┌─ The data

(* ===== verification/Equivocation.v ===== *)
(** * Rounds after an equivocation

    DetectEquivocation of [src/node/consensus/state/state.go] removes no fragments: what this means for the rounds that
    follow one in which a primary's conflicting batches show up without either of them reaching the threshold. *)
From S2P Require Import Prelude Types Events State StateFacts StateProps Round Sample RoundThms.
From Stdlib Require Import NArith Lia.

Section Rounds.
Context `{FabricCodecs} {R : MapRange}.

(** A sequence of rounds at one config sequence. *)
Inductive rounds (cs : ConfigSequence) : State -> list (list ControlEvent) -> State -> Prop :=
| rounds_nil s : rounds cs s [] s
| rounds_cons s ces s1 extracted requests rest s' :
    Process cs ces s = Ok (s1, extracted, requests) -> rounds cs s1 rest s' -> rounds cs s (ces :: rest) s'.

(** The fragments of a batch that count in a round. *)
Definition of_batch (bk : batchKey) (l : list BAF) : list BAF := filter (fun b => batchKeyOf b = bk) l.
Definition evidence (cs : ConfigSequence) (bk : batchKey) (s : State) : list BAF := of_batch bk (filter (fun b => baf_configSequence b = cs) (s_Pending s)).

(** No event of the rounds is a fragment of the batch. *)
Definition no_fragment (bk : batchKey) (ces : list ControlEvent) : Prop := forall ce b, ce ∈ ces -> ce_BAF ce = Some b -> batchKeyOf b <> bk.

Lemma filter_no_fragment {A} (P : A -> Prop) `{!forall x, base.Decision (P x)} (l : list A) : (forall x, x ∈ l -> ~ P x) -> filter P l = [].
Proof.
  intros Hl. induction l as [|x l IH]; [done|]. rewrite filter_cons_False by (apply Hl; by left). apply IH. intros y Hy. apply Hl. by right.
Qed.

Lemma vote_count_of_batch bk dg l : vote_count l bk dg = vote_count (of_batch bk l) bk dg.
Proof.
  unfold vote_count, of_batch. f_equal. rewrite list_filter_filter. apply filter_ext_elem. intros b _. naive_solver.
Qed.

(** Whether a batch is decided depends on its own fragments only. *)
Lemma decided_of_batch thr bk l : decided thr l bk <-> decided thr (of_batch bk l) bk.
Proof.
  unfold decided. rewrite !Exists_exists. unfold attested. split.
  - intros (b & Hb & Hk & Ha). exists b. split; [by apply list_elem_of_filter|]. by rewrite <-vote_count_of_batch.
  - intros (b & Hb & Hk & Ha). apply list_elem_of_filter in Hb as [_ Hb]. exists b. split; [done|]. by rewrite vote_count_of_batch.
Qed.

Lemma round_pending_of_batch cs bk ces s : no_fragment bk ces -> of_batch bk (round_pending cs ces s) = evidence cs bk s.
Proof.
  intros Hno. unfold round_pending, of_batch. rewrite filter_app. rewrite (filter_no_fragment _ (accepted_bafs _ _ _)); [by rewrite app_nil_r|].
  intros b Hb Hk. unfold accepted_bafs in Hb. apply list_elem_of_filter in Hb as [_ Hb].
  apply list_elem_of_omap in Hb as (ce & Hce & E). apply list_elem_of_filter in Hce as [_ Hce]. by apply (Hno ce b Hce E).
Qed.

Lemma round_pending_seq cs ces s b : Forall single ces -> b ∈ round_pending cs ces s -> baf_configSequence b = cs.
Proof.
  intros Hs. unfold round_pending. rewrite elem_of_app. intros [Hb|Hb]; [by apply list_elem_of_filter in Hb as [? _]|].
  unfold accepted_bafs in Hb. apply list_elem_of_filter in Hb as [_ Hb]. apply list_elem_of_omap in Hb as (ce & Hce & E).
  apply list_elem_of_filter in Hce as [Hk _]. unfold keeps in Hk. by rewrite E in Hk.
Qed.

(** One round keeps the evidence and advances the term. *)
Lemma equivocation_round cs bk ces s s1 ex rq b1 b2 term :
  state_inv s -> terms_below s -> Forall single ces -> no_fragment bk ces -> Process cs ces s = Ok (s1, ex, rq) ->
  b1 ∈ evidence cs bk s -> b2 ∈ evidence cs bk s -> baf_digest b1 <> baf_digest b2 -> counted true b1 -> counted true b2 ->
  ~ decided (s_Threshold s) (evidence cs bk s) bk -> mkShardTerm (bk_shard bk) term ∈ s_Shards s ->
  evidence cs bk s1 = evidence cs bk s /\ s_Threshold s1 = s_Threshold s /\ mkShardTerm (bk_shard bk) (term + 1) ∈ s_Shards s1 /\
  Forall2 (fun st st1 => (st_Term st1 <= st_Term st + 1)%N) (s_Shards s) (s_Shards s1).
Proof.
  intros Hinv Hb Hs Hno E H1 H2 Hd C1 C2 Hund Hterm.
  pose proof (round_pending_of_batch cs bk ces s Hno) as Ebk.
  destruct (Process_effect _ _ _ _ _ _ Hinv Hs E) as (new & rot & P & hs & w & He).
  pose proof (round_terms _ _ _ _ _ _ _ _ _ _ _ He (si_ready _ Hinv) (si_terms _ Hinv) Hb) as Hnext.
  assert (forall b, b ∈ evidence cs bk s -> b ∈ round_pending cs ces s /\ batchKeyOf b = bk) as Hev.
  { intros b Hb'. rewrite <-Ebk in Hb'. apply list_elem_of_filter in Hb'. tauto. }
  split; [|split; [apply (re_Threshold _ _ _ _ _ _ _ _ _ _ _ He)|split]].
  - unfold evidence at 1. rewrite (re_Pending _ _ _ _ _ _ _ _ _ _ _ He), <-Ebk. unfold of_batch. rewrite !list_filter_filter.
    apply filter_ext_elem. intros b Hb'. pose proof (round_pending_seq _ _ _ _ Hs Hb') as Hcs.
    assert (batchKeyOf b = bk -> ~ decided (s_Threshold s) (round_pending cs ces s) (batchKeyOf b)) by (intros ->; by rewrite decided_of_batch, Ebk). tauto.
  - destruct (Hev _ H1) as [P1 K1], (Hev _ H2) as [P2 K2].
    apply list_elem_of_lookup in Hterm as [i Hi]. destruct (Forall2_lookup_l _ _ _ _ _ Hnext Hi) as (st1 & Hi1 & Hsh & Hcase).
    assert (equivocated (round_pending cs ces s) (bk_shard bk)) as Heq.
    { exists b1, b2. repeat split; try done; [congruence|]. by rewrite <-K1. }
    destruct Hcase as [[_ Ht]|[Hnot _]]; [|by destruct Hnot; left].
    apply list_elem_of_lookup. exists i. rewrite Hi1. destruct st1 as [sh t]. cbn in *. by subst.
  - eapply Forall2_impl; [exact Hnext|]. intros st st1 [_ [[_ ->]|[_ ->]]]; lia.
Qed.

(** An equivocation without a decision rotates the primary in every later round. If two secondaries' fragments of one
    batch with different digests are pending and no digest of the batch has enough votes, then through any
    further rounds at the config sequence, with whatever events other than fragments of this batch, both fragments stay
    pending and the term of the shard advances in each round, whoever its primary is by then. *)
Theorem equivocation_rotates_forever cs bk s evs s' b1 b2 term :
  state_inv s -> rounds cs s evs s' -> Forall (Forall single) evs -> Forall distinct_attestations evs -> Forall (no_fragment bk) evs ->
  b1 ∈ evidence cs bk s -> b2 ∈ evidence cs bk s -> baf_digest b1 <> baf_digest b2 -> counted true b1 -> counted true b2 ->
  ~ decided (s_Threshold s) (evidence cs bk s) bk -> mkShardTerm (bk_shard bk) term ∈ s_Shards s ->
  Forall (fun st => (st_Term st + N.of_nat (length evs) < u64_max)%N) (s_Shards s) ->
  b1 ∈ s_Pending s' /\ b2 ∈ s_Pending s' /\ mkShardTerm (bk_shard bk) (term + N.of_nat (length evs)) ∈ s_Shards s'.
Proof.
  intros Hinv Hr. revert term Hinv. induction Hr as [s|s ces s1 ex rq rest s' E Hr IH]; intros term Hinv Hs Hd Hno H1 H2 Hdg C1 C2 Hund Hterm Hmax.
  { cbn. rewrite N.add_0_r. split; [|split; [|done]].
    - apply list_elem_of_filter in H1 as [_ H1]. by apply list_elem_of_filter in H1 as [_ ?].
    - apply list_elem_of_filter in H2 as [_ H2]. by apply list_elem_of_filter in H2 as [_ ?]. }
  apply Forall_cons in Hs as [Hs1 Hs], Hd as [Hd1 Hd], Hno as [Hno1 Hno]. cbn [length] in Hmax.
  assert (terms_below s) as Hb by (eapply Forall_impl; [exact Hmax|]; cbn; intros; lia).
  destruct (equivocation_round cs bk ces s s1 ex rq b1 b2 term) as (Ee & Et & Ht & Hle); [done..|].
  destruct (Process_inv cs ces s Hinv Hb Hs1 Hd1) as (? & ? & ? & ? & ? & s2 & ex2 & rq2 & E2 & _ & Hinv1).
  rewrite E in E2. injection E2 as <- <- <-.
  cbn [length]. replace (term + N.of_nat (S (length rest)))%N with (term + 1 + N.of_nat (length rest))%N by lia.
  apply IH; rewrite ?Ee, ?Et; try done.
  apply Forall_lookup. intros i st1 Hi. destruct (Forall2_lookup_r _ _ _ _ _ Hle Hi) as (st & Hst & Hl).
  rewrite Forall_lookup in Hmax. specialize (Hmax i st Hst). cbn in *. lia.
Qed.
End Rounds.

(** Party 1 was primary of shard 1 at term 0; it sent different batches to parties 2 and 3. *)
Definition split_state : State :=
  mkState 4 3 2 [mkShardTerm 1 0; mkShardTerm 2 4] [fragment 2 dgA; fragment 3 (Byte.xff :: dgA)] [] (Some []) [] [] [] 0.

Lemma split_state_inv : state_inv split_state.
Proof.
  split; [split| | | |].
  - done.
  - by exists 1%N.
  - vm_compute. repeat constructor; set_solver.
  - repeat constructor.
  - repeat constructor; vm_compute; done.
  - repeat constructor.
  - repeat constructor; set_solver.
  - repeat constructor; set_solver.
  - repeat constructor.
Qed.
#[local] Existing Instance sample_fabric.
#[local] Existing Instance range_canonical.

Lemma equivocation_rotates_forever_witness : exists s', rounds 3 split_state [[]; []; []] s' /\ mkShardTerm 1 3 ∈ s_Shards s'.
Proof.
  assert (exists s', rounds 3 split_state [[]; []; []] s') as [s' Hr].
  { eexists. do 3 (eapply rounds_cons; [vm_compute; reflexivity|]). apply rounds_nil. }
  exists s'. split; [exact Hr|].
  refine (proj2 (proj2 (equivocation_rotates_forever 3 (mkBatchKey 1 1 7) split_state _ s' (fragment 2 dgA) (fragment 3 (Byte.xff :: dgA)) 0
    split_state_inv Hr _ _ _ _ _ _ _ _ _ _ _))).
  - repeat constructor.
  - repeat constructor.
  - repeat constructor; intros ce b Hin; by apply not_elem_of_nil in Hin.
  - by left.
  - right. by left.
  - discriminate.
  - done.
  - done.
  - vm_compute. intros Hx. inversion Hx as [? ? [_ Hy]|? ? Hx']; subst; [by apply Hy|]. inversion Hx' as [? ? [_ Hy]|? ? Hx'']; subst; [by apply Hy|]. inversion Hx''.
  - by left.
  - repeat constructor.
Defined.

└─

Which lines run from the one holding "intros Hs. unfold" through the one holding "(** One round" in the records above? Repeat them exactly, both included, and nothing more.

  intros Hs. unfold round_pending. rewrite elem_of_app. intros [Hb|Hb]; [by apply list_elem_of_filter in Hb as [? _]|].
  unfold accepted_bafs in Hb. apply list_elem_of_filter in Hb as [_ Hb]. apply list_elem_of_omap in Hb as (ce & Hce & E).
  apply list_elem_of_filter in Hce as [Hk _]. unfold keeps in Hk. by rewrite E in Hk.
Qed.

(** One round keeps the evidence and advances the term. *)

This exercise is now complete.